Ambident heterocyclic reactivity: Alkylation of 2-substituted-4-methylbenzimidazoles

Abstract

The regioselectivities were determined for alkylations of 4-methyl-, 2,4-dimethyl-, 2-amino-4-methyl-, 2-chloro-4-methyl-, 2-ethoxy-4-methyl-benzimidazole, and 4-methylbenzimidazolone (as anions in dimethylformamide) with a variety of primary alkylating agents. These N1/ N3 regioselectivities are correlated with the second order rate constants for benzylation (benzyl chloride / dimethylformamide / 30°) of these hoterocyclic anions under comparable conditions. Altering the alkylating agent, R'CH 2Cl, causes movement along the loose-tight axis of S N2 transition state structure and produces substantial changes in regioselectivity. Variations along the early-late S N2 axis, caused by altering the 2-substituent in the 2- R-4-methylbenzimidazole anions, are much less effective in inducing changes in alkylation regioselectivity.

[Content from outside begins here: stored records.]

(** A connection ends.  A registered one is taken out of the registry, and only it; its
    write loop is told to stop; its session is saved with its user and its last sequence
    number; and the delayed offline of the user starts exactly when presence is on and it
    was the last connection of the user.  For a connection that was never registered
    nothing happens at all: its write loop is not even told to stop. *)
Lemma unregister_correct c g :
  let g' := (run (unregister (any := any) d c) g).2 in
  let cl := client_at g c in
  hub_inv d g →
  (registered g c →
     ¬ registered g' c ∧
     (∀ c', c' ≠ c → registered g' c' ↔ registered g c') ∧
     client_at g' c = set_done cl ∧ (∀ c', c' ≠ c → client_at g' c' = client_at g c') ∧
     world g' = (Session.Save (sessions d) (sessionID cl) (userID cl) (seq cl) (world g)).2 ∧
     offline g' = offline g ++
       (if has_presence d && bool_decide (clients g' !! userID cl = None)
        then [userID cl] else [])) ∧
  (¬ registered g c → g' = g).
Proof.
  intros g' cl Hinv. split.
  - intros Hr. set (u := userID cl).
    destruct (remove_client_registered g c Hinv Hr) as (cs' & Hrem & Hp & Hnd & Hu & Hne).
    fold cl u in Hrem, Hp, Hu, Hne. cbv zeta in *.
    set (m := match cs' with [] => delete u (clients g) | _ => <[u := cs']> (clients g) end) in *.
    assert (Hg' : clients g' = m ∧ client_at g' c = set_done cl ∧
               (∀ c', c' ≠ c → client_at g' c' = client_at g c') ∧
               world g' = (Session.Save (sessions d) (sessionID cl) u (seq cl) (world g)).2 ∧
               offline g' = offline g ++
                 (if has_presence d && negb (negb (Nat.eqb (length cs') 0)) then [u] else [])).
    { set (w1 := (Session.Save (sessions d) (sessionID cl) u (seq cl) (world g)).2).
      set (g1 := set_world w1 (upd_client c set_done (set_clients m g))).
      assert (Eg : g' = if has_presence d && negb (negb (Nat.eqb (length cs') 0))
                        then mkGw (clients g1) (heap g1) (offline g1 ++ [u]) (world g1) else g1).
      { unfold g', unregister. rewrite run_bind. unfold act at 1. cbn [run]. rewrite Hrem.
        unfold closeSend, on_client. rewrite run_bind. cbn [run update act].
        rewrite run_bind. unfold SessionID, currentSeq. cbn [run read act].
        rewrite run_bind. cbn [run read act]. rewrite run_call_then.
        rewrite !client_at_upd, !decide_True by done.
        change (client_at (set_clients m g) c) with cl. cbn [sessionID seq set_done].
        by destruct (_ && _). }
      assert (Hcl : ∀ c', client_at g1 c' = if decide (c' = c) then set_done cl else client_at g c')
        by (intros c'; apply (client_at_upd c set_done (set_clients m g))).
      rewrite Eg. destruct (has_presence d && _); rewrite ?app_nil_r;
        (split_and!; [done|..|done|done]); intros; unfold client_at in *; cbn [heap];
        rewrite Hcl; by destruct (decide (_ = c)). }
    clearbody g'. destruct Hg' as (Hc & Hcl & Hot & Hw & Ho). clearbody m.
    destruct Hinv as (Hreg & _).
    assert (Hnot : ∀ u' cs, clients g !! u' = Some cs → c ∈ cs → u' = u).
    { intros u' cs Hl Hin. destruct (Hreg u' cs Hl) as (_ & _ & Hid). by destruct (Hid c Hin). }
    assert (Hm : ∀ u' c', (∃ cs, m !! u' = Some cs ∧ c' ∈ cs) ↔
               c' ≠ c ∧ ∃ cs, clients g !! u' = Some cs ∧ c' ∈ cs).
    { intros u' c'. destruct (decide (u' = u)) as [->|Hd].
      - rewrite Hu. apply NoDup_cons in Hnd as [Hnc _].
        destruct (clients g !! u) as [cs|] eqn:Eu; simpl in Hp.
        2:{ by apply Permutation_nil_cons in Hp. }
        split.
        + intros (l & Hl & Hin). case_decide; [done|]. simplify_eq.
          split; [by intros ->|]. exists cs. split; [done|]. rewrite Hp. by right.
        + intros (Hd' & l & [= <-] & Hin). rewrite Hp in Hin.
          apply elem_of_cons in Hin as [?|Hin]; [done|].
          exists cs'. rewrite decide_False; [done|]. by intros ->; apply elem_of_nil in Hin.
      - rewrite Hne by done. split; [|naive_solver]. intros (cs & Hl & Hin).
        split; [|eauto]. intros ->. by destruct Hd; eapply Hnot. }
    assert (Hrg : ∀ c', registered g' c' ↔ c' ≠ c ∧ registered g c').
    { intros c'. unfold registered. rewrite Hc.
      split; [intros (u' & Hx); apply Hm in Hx as (? & ?); eauto|].
      intros (? & u' & ?). exists u'. by apply Hm. }
    split_and!; [rewrite Hrg; naive_solver|intros c' ?; rewrite Hrg; naive_solver|done..|].
    rewrite Ho, Hc, Hu, negb_involutive. f_equal. f_equal.
    by destruct cs'.
  - intros Hr. unfold g', unregister. rewrite run_bind. unfold act at 1. cbn [run].
    unfold remove_client. fold cl. rewrite registered_at in Hr by done. fold cl in Hr.
    destruct (list_find (eq c) _) as [[idx x]|] eqn:Ef; [|done].
    apply list_find_eq in Ef as [_ Hidx]. by destruct Hr; eapply list_elem_of_lookup_2.
Qed.
End connections.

The combined results are consistent with dominant ‘steric approach control’ for the alkylations, where the magnitude of the steric effect is critically dependent on the length of the developing N - - - C bond in the variable geometry S N2 alkylation transition states involved. Unequal steric effects of 2-substituents on N1 and N3 alkylations and their variation with alkylating agent are explained by invoking the geometry of roughly conical ‘approach corridors’ to the nitrogen alkylation sites. Temperature effects on these regioselectivities are small for most systems.